Transactional Replication - not delivering all commands

  • I have a transactional replication publication that is replicating a single table to another server. Occasionally, about once every 1-2 days, there are some commands not delivered to the subscriber. I check for this by doing a full join on the two tables across servers looking for rows in either table but not the other. When rows are found to be missing from either side I have looked at the results of sp_browsereplcmds and have been able to find the corresponding command to either insert or delete the rows. I recently started checking msdistribution_history and did not find the corresponding xact_seqno there.

    An average day contains approximately 10,000-15,000 replicated commands with only 5-10 not being replicated when this problem occurs. Sometimes the 5-10 rows comprise their own transaction (xact_seqno), sometimes they are a portion of the commands for a larger transaction with all the rest being delivered.

    What would cause the replication to skip over a transaction/command and continue on without error? Are there any other system tables or stored procedures where I can find more information about whether the command was replicated? Any thoughts are appreciated.

    Thanks in advance.

  • hi

    Answer to your question, yes!

    I have seen replication skip command on a default profile where it's not mean to skip, however this is not due to SQL's fault, it's always something we miss.

    I suggest the following, first of all you don't mention whether you have full sync subcription. If you don't then it's possible that these rows where never delivered by the snapshot in the setup phase. If you have a full sync then you need to check your replication agent profile. You can do this by going into replication monitor, go onto you distribution agent and then agent profile, there are a couple of profiles, the default one has no "skip" errors. This means that it should deliver all commands and throw errors when there is a problem.
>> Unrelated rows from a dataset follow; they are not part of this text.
(* ===== verification/RunIntent.v ===== *)
(** * What the ledger submits

    [dispatchIntent.jobSpec] of [l3/store.go], from the rows [pendingDispatches]
    reads ([l3/run_job_link.go]), and the specification L1 decodes from it: the
    flags that record wire presence are those of the members the encoder writes
    ([contract/types.go]). *)
From S2P Require Import Prelude Order States Contract GoStrings JobSpec RunLedger RunDispatch RunProtocol.
From Stdlib Require Import Ascii.
#[local] Open Scope string_scope.
#[local] Open Scope list_scope.
#[local] Open Scope Z_scope.

(** ** [base64.StdEncoding] *)
Definition base64_alphabet : list ascii := bytes "ABCDEFGHIJKLMNOPQRSTUVWXYZabcdefghijklmnopqrstuvwxyz0123456789+/".

Definition base64_digit (n : Z) : ascii := nth (Z.to_nat n) base64_alphabet "="%char.

Fixpoint base64 (l : list ascii) : list ascii :=
  match l with
  | [] => []
  | [a] => let n := Z.shiftl (byte_val a) 16 in
           [base64_digit (Z.land (Z.shiftr n 18) 63); base64_digit (Z.land (Z.shiftr n 12) 63); "="%char; "="%char]
  | [a; b] => let n := Z.lor (Z.shiftl (byte_val a) 16) (Z.shiftl (byte_val b) 8) in
              [base64_digit (Z.land (Z.shiftr n 18) 63); base64_digit (Z.land (Z.shiftr n 12) 63);
               base64_digit (Z.land (Z.shiftr n 6) 63); "="%char]
  | a :: b :: c :: rest =>
      let n := Z.lor (Z.lor (Z.shiftl (byte_val a) 16) (Z.shiftl (byte_val b) 8)) (byte_val c) in
      [base64_digit (Z.land (Z.shiftr n 18) 63); base64_digit (Z.land (Z.shiftr n 12) 63);
       base64_digit (Z.land (Z.shiftr n 6) 63); base64_digit (Z.land n 63)] ++ base64 rest
  end.

Definition encodeBase64 (content : string) : string := of_bytes (base64 (bytes content)).

(** ** The intent *)
Record dispatchIntent := mkdispatchIntent {
  di_RunID : string;
  di_DispatchKey : string;
  di_ParentRunID : string;
  di_HandoffOwnerID : string;
  di_Params : string;
  di_DispatchAuthority : bool;
  di_Restartable : bool;
  di_program : run_program;
  di_Tags : list string;
  di_Limits : option Z
}.

(** The row of [pendingDispatches] for a run. *)
Definition intent_of (runID : string) (e : RunEntry) : dispatchIntent :=
  let r := en_run e in let t := en_trigger e in
  mkdispatchIntent runID (r_dispatch_key r) (default "" (r_parent_run_id r))
    (if bool_decide (t_source t = "rerun") then default "" (t_source_run_id t) else runID)
    (r_params r) (r_dispatch_authority r) (r_restartable r) (en_program e) (r_tags r) (r_limits r).

(** Whether the pass lists the run. *)
Definition dispatch_listed (now : Z) (hold : DispatchHoldRow) (e : RunEntry) : bool :=
  bool_decide (o_dispatched_ns (en_outbox e) = None) && negb (dispatch_deferred now hold e).

Definition DefaultL3Address : string := "wefty://run-ledger".
Definition DefaultHandoffRoot : string := "/tmp/wefty/handoffs".
Definition MaxDispatchedRunParamsBytes : Z := 65536.
Definition LabelParentRunID : string := "parent_run_id".

Definition handoff_owner (intent : dispatchIntent) : string :=
  if bool_decide (di_HandoffOwnerID intent = "") then di_RunID intent else di_HandoffOwnerID intent.

Definition insert_if {A} (b : bool) (key : string) (value : A) (m : gmap string A) : gmap string A :=
  if b then <[key := value]> m else m.

Definition intent_labels (intent : dispatchIntent) : gmap string string :=
  let params := TrimSpace (di_Params intent) in
  insert_if (negb (bool_decide (di_ParentRunID intent = ""))) LabelParentRunID (di_ParentRunID intent)
  (insert_if (negb (bool_decide (handoff_owner intent = di_RunID intent))) LabelHandoffOwnerRunID (handoff_owner intent)
  (insert_if (negb (bool_decide (params = "")) && negb (bool_decide (params = "{}"))
              && (strlen params <=? MaxDispatchedRunParamsBytes)) LabelRunParams params
  (<[(if di_DispatchAuthority intent then LabelDispatchAuthority else LabelWithholdCredentials) := LabelTrue]>
   {[ LabelRunID := di_RunID intent ]}))).

Definition intent_limits (intent : dispatchIntent) : option JobLimits :=
  match di_Limits intent with
  | Some seconds => if 0 <? seconds then Some (mkJobLimits seconds 0 0 false) else None
  | None => None
  end.

(** [append([]T(nil), values...)]: nil for no values. *)
Definition clone {A} (values : list A) : option (list A) := match values with [] => None | _ => Some values end.

Definition intent_env (intent : dispatchIntent) (handoff : string) : gmap string string :=
  <[EnvRunID := di_RunID intent]> (<[EnvL3Endpoint := DefaultL3Address]> {[ EnvHandoffDir := handoff ]}).

Definition cloneOCILimits (limits : OCILimits) : OCILimits :=
  mkOCILimits (ol_MemoryBytes limits) (ol_CPUMillicores limits) false false.

Definition jobSpec (intent : dispatchIntent) (runToken : string) : JobSpec :=
  let handoff := Clean (DefaultHandoffRoot +:+ "/" +:+ handoff_owner intent) in
  let secrets := {[ EnvRunToken := runToken ]} in
  match di_program intent with
  | RunImage program =>
      let oci := mkOCIExecutionSpec (mkOCIImageSpec (ip_Reference program) (ip_Digest program) false)
                   (clone (default [] (ip_Argv program))) (ip_WorkingDirectory program) (ip_Mounts program)
                   (cloneOCILimits <$> ip_Limits program) None false false false false false in
      mkJobSpec SchemaVersionV1 (di_DispatchKey intent) None JobKindOCI JobClassOneShot None false "" None
        (ip_RuntimeHandler program) (di_Tags intent)
        (mkExecutionSpec (mkExecutableSpec "" "" "" None 0) None (intent_env intent OCIContainerHandoffDirectory) secrets "" ""
           (Some oci) false false false false false)
        (intent_limits intent) (intent_labels intent) false false
  | RunScript content sha256 interpreter mode =>
      mkJobSpec SchemaVersionV1 (di_DispatchKey intent) None JobKindProcess JobClassOneShot None (di_Restartable intent) "" None ""
        (di_Tags intent)
        (mkExecutionSpec (mkExecutableSpec "" (encodeBase64 content) sha256 (clone interpreter) mode)
           (Some ["wefty-inline-" +:+ di_RunID intent]) (intent_env intent handoff) secrets "/tmp" handoff None
           false false false false false)
        (intent_limits intent) (intent_labels intent) false false
  end.

(** ** The wire *)

(** [omitzero] and [omitempty] leave a zero member out, and the decoder flags the
    members it finds. *)
Definition on_wire (spec : JobSpec) : JobSpec :=
  let e := js_Execution spec in
  spec <| js_publishedPortSet := bool_decide (is_Some (js_PublishedPort spec)) |>
       <| js_instanceKeySet := bool_decide (is_Some (js_InstanceKey spec)) |>
       <| js_Execution := e
            <| exec_executableSet := negb (zeroExecutable (exec_Executable e)) |>
            <| exec_argvSet := bool_decide (is_Some (exec_Argv e)) |>
            <| exec_workingDirSet := negb (bool_decide (exec_WorkingDirectory e = "")) |>
            <| exec_handoffDirSet := negb (bool_decide (exec_HandoffDirectory e = "")) |>
            <| exec_ociSet := bool_decide (is_Some (exec_OCI e)) |> |>.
    Now remeber that unless your subscriber is hidden to all developers it could always be a case where the data could have been deleted, in order to find out if this is the case we need to look if the data that is missing has made it's way into the distributor, you can do this by using sp_browsereplcmds on the distribution database and use the xact_seqno you have. This should return the command. Once you have the command you can also run this individually on the subscriber to ensure that the command gets applied.

    You might find there is some sort of exception that occurs which replication is not meant to or doesn't handle.

    But you definately need to verify that it made it's way into the distribution database.

    If you browse the command in the distributor you can also check the column , is_partial_command or something like that then the statement would be broken into 2 or more rows in the distribution db, the specific table is msrepl_commands.

    So, to summarize,

    1 - make sure it made it's way into distributor

    2 - if it didn't the log reader might not have pick it up, alternatively someone could perform an sp_changearticle or modify the article on the publisher which may also cause the existing data in the distributor to be scrapped, remeber to quiesce replication (flush all pending commands) before doing anything to schemas.

    3 - Once you get the command from distributor run the command manually on subscriber and check for errors.

    4 - depending on the article properties it might skip the row due to FK violations, I have seen these not being handled and end up with missing data.

    5 - verify you replication agent profile and ensure that you are not skipping any errors

    6 - veryify security and make sure nobody deleted the data, remeber this could be a process not always a person.

    7 - check the system log folders for replication output, any errors with distrib.exe will be dumped, if there is any memory dumps that would be a problem.

    8 - make sure it's replication related, it could be that the data is just poked, DBCC checkdb.

    9 - Another thing, if you ran SQL 2005, get SP3 if you don't have it yet. This fixed a whole bunch of replication goodies.

    Cheers

    Jannie

  • Thank you Jannie for the detailed response.

    First, I don't have any filters on the subscription. All rows would have been delivered with the snapshot. The default agent profile is selected. I know that it stops on errors because it has gotten locked up on PK violations before. For example, a delete command was not delivered and later when the same PK was reinserted at the publisher the insert was delivered causing the violation. The agent kept retrying that command and couldn't move on.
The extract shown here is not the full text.